10) Sulitnya mencari partisipasi masyarakat untuk membuang sampah pada
tempatnya dan memelihara kebersihan
11) Pembiayaan yang tidak memadai, mengingat bahwa sampai saat ini kebanyakan
sampah dikelola oleh pemerintah
14
12) Pengelolaan sampah di masa lalu dan saat sekarang kurang memperhatikan
faktor non teknis dan non teknis seperti partisipasi masyarakat dan penyuluhan
tentang hidup sehat dan bersih (Khairunnisa, 2011).
g.

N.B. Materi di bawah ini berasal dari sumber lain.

(* ===== verification/Dashboard.v ===== *)
(** * The dashboard's pages of sessions and licence, and the health of the layers — api/routes.go, sessions_darwin.go, admin.go

    Handlers that read other components or run a command of macOS: kill, and an
    AppleScript that opens a Terminal window.  What such a command does is an
    argument; the texts handed to it are built, quoted and read back here. *)
From S2P Require Import Prelude GoStr Utf8 GoFloat GoSort Spans Scanner Redactor Sha256 Cache Regex Rules FileBlock Coordinator Presidio Entropy Json JsonRound JsonDecode JsonStruct Gliner Domain Extract Proxy Config Firewall Base64 Signing Token Bundle Sessions Store ServerAuth Httpapi Daemon Platform Licensing.
Local Open Scope Z_scope.

Definition json_ok_response (v : json) : ApiResponse := mkApi 200 (AJson v).
(** [writeError] *)
Definition writeError (status : Z) (msg : gostring) : ApiResponse := mkApi status (AJson (string_map [("error", msg)])).

(** ** The licence *)

Definition free_license : json := JObj [(go "features", JArr []); (go "tier", quoted (go "free")); (go "valid", JBool false)].
(** The map of the response, its keys in order; [absent]: whether a list of no features is nil. *)
Definition handleGetLicense (absent : bool) (lic : option LicenseManager) : ApiResponse :=
  match lic ≫= GetClaims with
  | None => json_ok_response free_license
  | Some claims =>
      json_ok_response (JObj [
        (go "customer", quoted (lc_Sub claims)); (go "expires", JNum (Itoa (lc_ExpiresAt claims)));
        (go "features", match lc_Features claims with [] => if absent then JNull else JArr [] | l => strings_json l end);
        (go "tier", quoted (if lc_Demo claims then go "demo" else go "paid"));
        (go "valid", JBool match lic with Some m => lm_valid m | None => false end)])
  end.

(** ** The health of the layers (admin.go) *)

Definition layers_health (layers : list (gostring * bool)) : ApiResponse :=
  let models := foldl (λ m l, <[l.1 := if l.2 : bool then go "ready" else go "not ready"]> m) (∅ : gmap gostring gostring) layers in
  let healthy := forallb snd layers in
  mkApi (if healthy then 200 else 503) (AJson (JObj [
    (go "models", map_json (quoted <$> models)); (go "status", quoted (if healthy then go "healthy" else go "degraded"))])).

(** ** Sessions *)

(** What has been done to the machine: processes sent a signal, lines typed into new Terminals. *)
Record Desktop := mkDesktop { mh_signalled : list Z; mh_typed : list gostring }.
(** A command: it ran, or an error and what it printed. *)
Inductive command := CmdOk | CmdError (e out : gostring).

Section dashboard.
Context `{UnicodeData} `{GoSort} `{SysProbe} `{TimeText}.
(** [unicode.IsPrint] above ASCII. *)
Context (is_print : N → bool).

(** [%q]: [strconv.Quote]. *)
Definition quote_rune (rb : N * gostring) : gostring :=
  let '(r, bytes) := rb in
  if (r =? 34)%N || (r =? 92)%N then back :: bytes
  else if (r =? RuneError)%N && (length bytes =? 1)%nat then back :: byte_of 120 :: (bytes ≫= λ c, hex_low (byteN c))
  else if ((32 <=? r) && (r <=? 126))%N then bytes
  else if ((128 <=? r) && is_print r)%N then bytes
  else if (r =? 7)%N then [back; byte_of 97] else if (r =? 8)%N then [back; byte_of 98]
  else if (r =? 12)%N then [back; byte_of 102] else if (r =? 10)%N then [back; byte_of 110]
  else if (r =? 13)%N then [back; byte_of 114] else if (r =? 9)%N then [back; byte_of 116]
  else if (r =? 11)%N then [back; byte_of 118]
  else if (r <? 32)%N || (r =? 127)%N then back :: byte_of 120 :: hex_low r
  else if (r <? 65536)%N then back :: byte_of 117 :: hex_low (r / 256) ++ hex_low (r mod 256)
  else back :: byte_of 85 :: hex_low 0 ++ hex_low (r / 65536) ++ hex_low (r / 256 mod 256) ++ hex_low (r mod 256).
Definition Quote (s : gostring) : gostring := dquote :: (decode_all s ≫= quote_rune) ++ [dquote].

(** *** sessions_darwin.go *)

(** [kill]: the machine, and the error. *)
Definition StopProcess (supported : bool) (kill : command) (pid : Z) (h : Desktop) : Desktop * option gostring :=
  if negb supported then (h, Some (go "session discovery is currently only implemented for macOS"))
  else
    let h := mkDesktop (mh_signalled h ++ [pid]) (mh_typed h) in
    match kill with
    | CmdOk => (h, None)
    | CmdError e out => (h, Some (go "kill " ++ Itoa pid ++ go ": " ++ e ++ go " (" ++ TrimSpace out ++ go ")"))
    end.
Definition launch_script (line : gostring) : gostring :=
  go "tell application " ++ Quote (go "Terminal") ++ nl ++ go "		activate" ++ nl ++ go "		do script " ++ Quote line ++ nl ++ go "	end tell".
(** osascript types the literal of the script into a new Terminal. *)
Definition osascript (ran : command) (script : gostring) (h : Desktop) : Desktop * option gostring :=
  let start := length (go "tell application " ++ Quote (go "Terminal") ++ nl ++ go "		activate" ++ nl ++ go "		do script ") in
  match apple_literal (drop (start + 1) script) with
  | None => (h, Some (go "osascript: syntax"))
  | Some (line, _) =>
      match ran with
      | CmdOk => (mkDesktop (mh_signalled h) (mh_typed h ++ [line]), None)
      | CmdError e out => (h, Some (go "osascript: " ++ e ++ go " (" ++ TrimSpace out ++ go ")"))
      end
  end.
Definition LaunchProtectedShell (supported : bool) (ran : command) (bin : gostring) (h : Desktop) : Desktop * option gostring :=
  if negb supported then (h, Some (go "session discovery is currently only implemented for macOS"))
  else if bool_decide (bin = []) then (h, Some (go "redactr binary path not provided"))
  else osascript ran (launch_script (bin ++ go " shell")) h.

(** *** routes.go *)

Definition session_json (s : Session) : json := JObj ([
  (go "pid", JNum (Itoa (ss_PID s))); (go "ppid", JNum (Itoa (ss_PPID s))); (go "user", quoted (ss_User s));
  (go "command", quoted (ss_Command s)); (go "tool", quoted (ss_Tool s)); (go "started_at", quoted (time_text (ss_StartedAt s)));
  (go "status", quoted (status_text (ss_Status s))); (go "reason", quoted (ss_Reason s)); (go "has_proxy_env", JBool (ss_HasProxyEnv s))]
  ++ (if bool_decide (ss_ProxyEnv s = []) then [] else [(go "proxy_env", quoted (ss_ProxyEnv s))])
  ++ [(go "bound_flag", JBool (ss_BoundFlag s)); (go "connections", match ss_Connections s with [] => JNull | l => strings_json l end)]
  ++ match ss_DirectAIConn s with [] => [] | l => [(go "direct_ai_conn", strings_json l)] end
  ++ [(go "via_proxy", JBool (ss_ViaProxy s))]).
(** [proxy]: the address of the proxy, if the server has one. *)
Definition handleListSessions (supported : bool) (proxy : option gostring) (now : Z) (lister : option Lister)
    : option Lister * ApiResponse :=
  match lister with
  | Some l =>
      if supported then
        let l := match proxy with Some addr => SetProxyAddr l addr | None => l end in
        match ListSessions now l with
        | (l, None) => (Some l, writeError 500 (go "session scan failed: ps"))
        | (l, Some sessions) =>
            (Some l, json_ok_response (JObj [(go "proxy_addr", quoted (ls_proxyAddr l));
              (go "sessions", JArr (session_json <$> sessions)); (go "supported", JBool true)]))
        end
      else (lister, json_ok_response (JObj [(go "note", quoted (go "Session discovery is currently macOS-only."));
              (go "proxy_addr", quoted []); (go "sessions", JArr []); (go "supported", JBool supported)]))
  | None => (lister, json_ok_response (JObj [(go "note", quoted (go "Session discovery is currently macOS-only."));
              (go "proxy_addr", quoted []); (go "sessions", JArr []); (go "supported", JBool supported)]))
  end.
Definition handleStopSession (supported : bool) (kill : command) (pidStr : gostring) (h : Desktop) : Desktop * ApiResponse :=
  match Atoi pidStr with
  | None => (h, writeError 400 (go "invalid pid"))
  | Some pid =>
      if pid <=? 1 then (h, writeError 400 (go "invalid pid"))
      else
        match StopProcess supported kill pid h with
        | (h, Some e) => (h, writeError 500 e)
        | (h, None) => (h, json_ok_response (JObj [(go "ok", JBool true); (go "pid", JNum (Itoa pid))]))
        end
  end.
Definition handleLaunchShell (supported : bool) (ran : command) (bin : gostring) (h : Desktop) : Desktop * ApiResponse :=
  if negb supported then
    (h, writeError 501 (go "launching a protected shell from the dashboard is currently macOS-only — run `redactr shell` in a terminal instead"))
  else if bool_decide (bin = []) then (h, writeError 500 (go "redactr binary path is not configured"))
  else
    match LaunchProtectedShell supported ran bin h with
    | (h, Some e) => (h, writeError 500 e)
    | (h, None) => (h, json_ok_response (JObj [(go "ok", JBool true)]))
    end.
End dashboard.

(** ** What the pages do *)

Definition printable (s : gostring) : Prop := Forall (λ c, 32 ≤ byteN c ≤ 126)%N s.
Lemma printable_ascii s : printable s → ascii_only s = true.
Proof.
  intros Hs. unfold ascii_only. apply forallb_forall. intros c Hc%list_elem_of_In. unfold printable in Hs. rewrite Forall_forall in Hs.
  specialize (Hs c Hc). cbv beta in Hs. unfold byteN in *. lia.
Qed.
Lemma Quote_printable is_print s : printable s → Quote is_print s = dquote :: apple_escape s ++ [dquote].
Proof.
  intros Hs. unfold Quote. rewrite decode_all_ascii by by apply printable_ascii. do 2 f_equal.
  induction Hs as [|c s Hc _ IH]; [done|]. rewrite fmap_cons, bind_cons, IH, apple_escape_cons. f_equal.
  cbn [quote_rune]. destruct (N.eqb_spec (byteN c) 34) as [H34|H34].
  - assert (c = dquote) as -> by (apply byteN_inj; exact H34). reflexivity.
  - rewrite (bool_decide_eq_false_2 (c = dquote)) by (by intros ->). destruct (N.eqb_spec (byteN c) 92) as [H92|H92].
    + assert (c = back) as -> by (apply byteN_inj; exact H92). reflexivity.
    + rewrite (bool_decide_eq_false_2 (c = back)) by (by intros ->). cbn [orb].
      rewrite (proj2 (N.eqb_neq (byteN c) RuneError)) by (unfold RuneError; lia). cbn [andb].
      by rewrite (proj2 (N.leb_le _ _)), (proj2 (N.leb_le _ _)) by lia.
Qed.

(** The Terminal's shell splits a line of plain characters at its spaces; others it interprets. *)
Definition shell_plain (c : Ascii.ascii) : bool :=
  let n := byteZ c in ((47 <=? n) && (n <=? 58)) || ((64 <=? n) && (n <=? 90)) || ((97 <=? n) && (n <=? 122)) || (n =? 45) || (n =? 46) || (n =? 95) || (n =? 43).
Definition shell_words (line : gostring) : option (list gostring) :=
  if forallb (λ c, shell_plain c || bool_decide (c = byte_of 32)) line
  then Some (filter (λ w, w ≠ []) (Split line (byte_of 32))) else None.
Lemma shell_plain_range c : shell_plain c = true → (43 <= byteN c <= 122)%N ∧ c ≠ byte_of 32.
Proof. unfold shell_plain. intros Hc. split; [unfold byteZ, byteN in *; lia|]. intros ->. by vm_compute in Hc. Qed.

Section acts.
Context `{UnicodeData} `{GoSort} `{SysProbe} `{TimeText}.
Context (is_print : N → bool).

Lemma launched_line bin ran h : printable bin →
  osascript is_print ran (launch_script is_print (bin ++ go " shell")) h =
  match ran with
  | CmdOk => (mkDesktop (mh_signalled h) (mh_typed h ++ [bin ++ go " shell"]), None)
  | CmdError e out => (h, Some (go "osascript: " ++ e ++ go " (" ++ TrimSpace out ++ go ")"))
  end.
Proof.
  intros Hbin. assert (printable (bin ++ go " shell")) as Hline by (apply Forall_app; split; [done|by repeat constructor]).
  unfold osascript, launch_script. rewrite (Quote_printable _ (bin ++ go " shell")) by done.
  set (pre := go "tell application " ++ _ ++ nl ++ go "		activate" ++ nl ++ go "		do script ").
  assert (∀ rest, go "tell application " ++ Quote is_print (go "Terminal") ++ nl ++ go "		activate" ++ nl ++ go "		do script " ++ rest = pre ++ rest) as ->
    by (intros rest; unfold pre; by rewrite <- !app_assoc).
  cbn [app]. rewrite drop_app_add, <- app_assoc. cbn [app]. by rewrite skipn_cons, drop_0, apple_literal_escape.
Qed.

(** The sessions page.  A request to stop signals nothing, or exactly the one process it names, and
    never process 1 or below; it is answered with 200 exactly when kill succeeded; the identifier
    that the list shows of a session names that session; and a shell is launched by a line that
    the Terminal reads as the binary and the word shell, if its path has plain characters only. *)
Theorem sessions_page kill text h ran bin :
  (let '(h', r) := handleStopSession true kill text h in
   mh_typed h' = mh_typed h
   ∧ ((mh_signalled h' = mh_signalled h ∧ ap_status r = 400)
      ∨ ∃ pid, Atoi text = Some pid ∧ 1 < pid ∧ mh_signalled h' = mh_signalled h ++ [pid] ∧ (ap_status r = 200 ↔ kill = CmdOk)))
  ∧ (∀ s, 1 < ss_PID s < 2 ^ 63 → mh_signalled (handleStopSession true kill (Itoa (ss_PID s)) h).1 = mh_signalled h ++ [ss_PID s])
  ∧ (bin ≠ [] → forallb shell_plain bin = true →
     ∃ line, mh_typed (handleLaunchShell is_print true CmdOk bin h).1 = mh_typed h ++ [line] ∧ shell_words line = Some [bin; go "shell"])
  ∧ handleStopSession false kill text h = (h, (handleStopSession false kill text h).2)
  ∧ handleLaunchShell is_print false ran bin h = (h, (handleLaunchShell is_print false ran bin h).2).
Proof.
  split_and!.
  - unfold handleStopSession. destruct (Atoi text) as [pid|]; [|by split; [|left]]. destruct (Z.leb_spec pid 1); [by split; [|left]|].
    unfold StopProcess. destruct kill as [|e out]; (split; [done|right; exists pid; by split_and!]).
  - intros s Hs. unfold handleStopSession. rewrite Atoi_Itoa by lia. rewrite (proj2 (Z.leb_gt _ _)) by lia. unfold StopProcess. by destruct kill.
  - intros Hne Hp. exists (bin ++ go " shell"). rewrite forallb_forall in Hp.
    assert (printable bin) as Hpr.
    { apply Forall_forall. intros c Hc%list_elem_of_In%Hp%shell_plain_range. lia. }
    split.
    + unfold handleLaunchShell, LaunchProtectedShell. cbn [negb]. rewrite bool_decide_eq_false_2 by done. by rewrite launched_line.
    + unfold shell_words. rewrite forallb_app. rewrite (proj2 (forallb_forall _ bin)).
      * change (forallb _ (go " shell")) with true. cbn [andb]. change (go " shell") with (byte_of 32 :: go "shell").
        rewrite Split_app; [|intros Hin%list_elem_of_In%Hp%shell_plain_range; tauto].
        change (Split (go "shell") (byte_of 32)) with [go "shell"]. by rewrite filter_cons_True.
      * intros c Hc. by rewrite (Hp c Hc).
  - unfold handleStopSession, StopProcess. destruct (Atoi text) as [pid|]; [|done]. by destruct (pid <=? 1).
  - done.
Qed.
(** A path with a space runs something else. *)
Lemma launch_splits_path : shell_words (go "/Users/ann/My Apps/redactr" ++ go " shell") = Some [go "/Users/ann/My"; go "Apps/redactr"; go "shell"].
Proof. vm_compute. reflexivity. Qed.
End acts.

(** The health page says healthy exactly when every layer is ready. *)
Lemma layers_health_status layers : ap_status (layers_health layers) = 200 ↔ Forall (λ l, l.2 = true) layers.
Proof.
  unfold layers_health. cbn [ap_status]. destruct (forallb snd layers) eqn:Hl.
  - split; [intros _|done]. rewrite forallb_forall in Hl. apply Forall_forall. by intros l Hin%list_elem_of_In%Hl.
  - split; [done|]. intros Hall. assert (forallb snd layers = true); [|congruence]. apply forallb_forall.
    intros l Hin%list_elem_of_In. rewrite Forall_forall in Hall. by apply Hall.
Qed.
(** After a refresh with a bad token the page still shows the tier of the old licence. *)
Lemma license_page_keeps_tier `{UnicodeData} `{Ecdsa} go_quote pub now token m c absent :
  lm_claims m = Some c → lc_Demo c = false → ok_of (verify go_quote pub now token) = None →
  ∃ rest, ap_body (handleGetLicense absent (Some (Refresh go_quote pub now token m).1))
    = AJson (JObj (rest ++ [(go "tier", quoted (go "paid")); (go "valid", JBool false)])).
Proof.
  intros Hc Hd Hv. pose proof (verify_not_panic go_quote pub now token) as Hnp.
  unfold Refresh. destruct (verify go_quote pub now token); [done| |done]. cbn [fst].
  unfold handleGetLicense, GetClaims. cbn [mbind option_bind lm_claims lm_valid]. rewrite Hc, Hd. cbn [ap_body json_ok_response].
  by eexists [_; _; _].
Qed.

Sampah Kota Terseleksi
Sampah kota terseleksi merupakan sampah kota yang tidak terolah secara
maksimal di TPA (Tempat Pembuangan Akhir), yang terbagi atas sampah organik
dan anorganik, yang terdiri dari styrofoam dan pembungkus makanan ringan,
sedangkan sampah organik komponen berbahan dasar biomass yaitu daun pisang
dan bambu.
2. Pirolisis
a. Prinsip Pirolisis
Biomassa adalah salah satu sumber energi pertama yang digunakan oleh
umat manusia. Dan masih merupakan sumber utama energi di negara-negara
berkembang. Di dunia barat, minat baru dalam biomassa dimulai pada tahun 1970-
an. Arang, yang merupakan bahan bakar tanpa asap digunakan untuk tujuan
pemanasan, telah diproduksi dari biomassa kayu selama ribuan tahun.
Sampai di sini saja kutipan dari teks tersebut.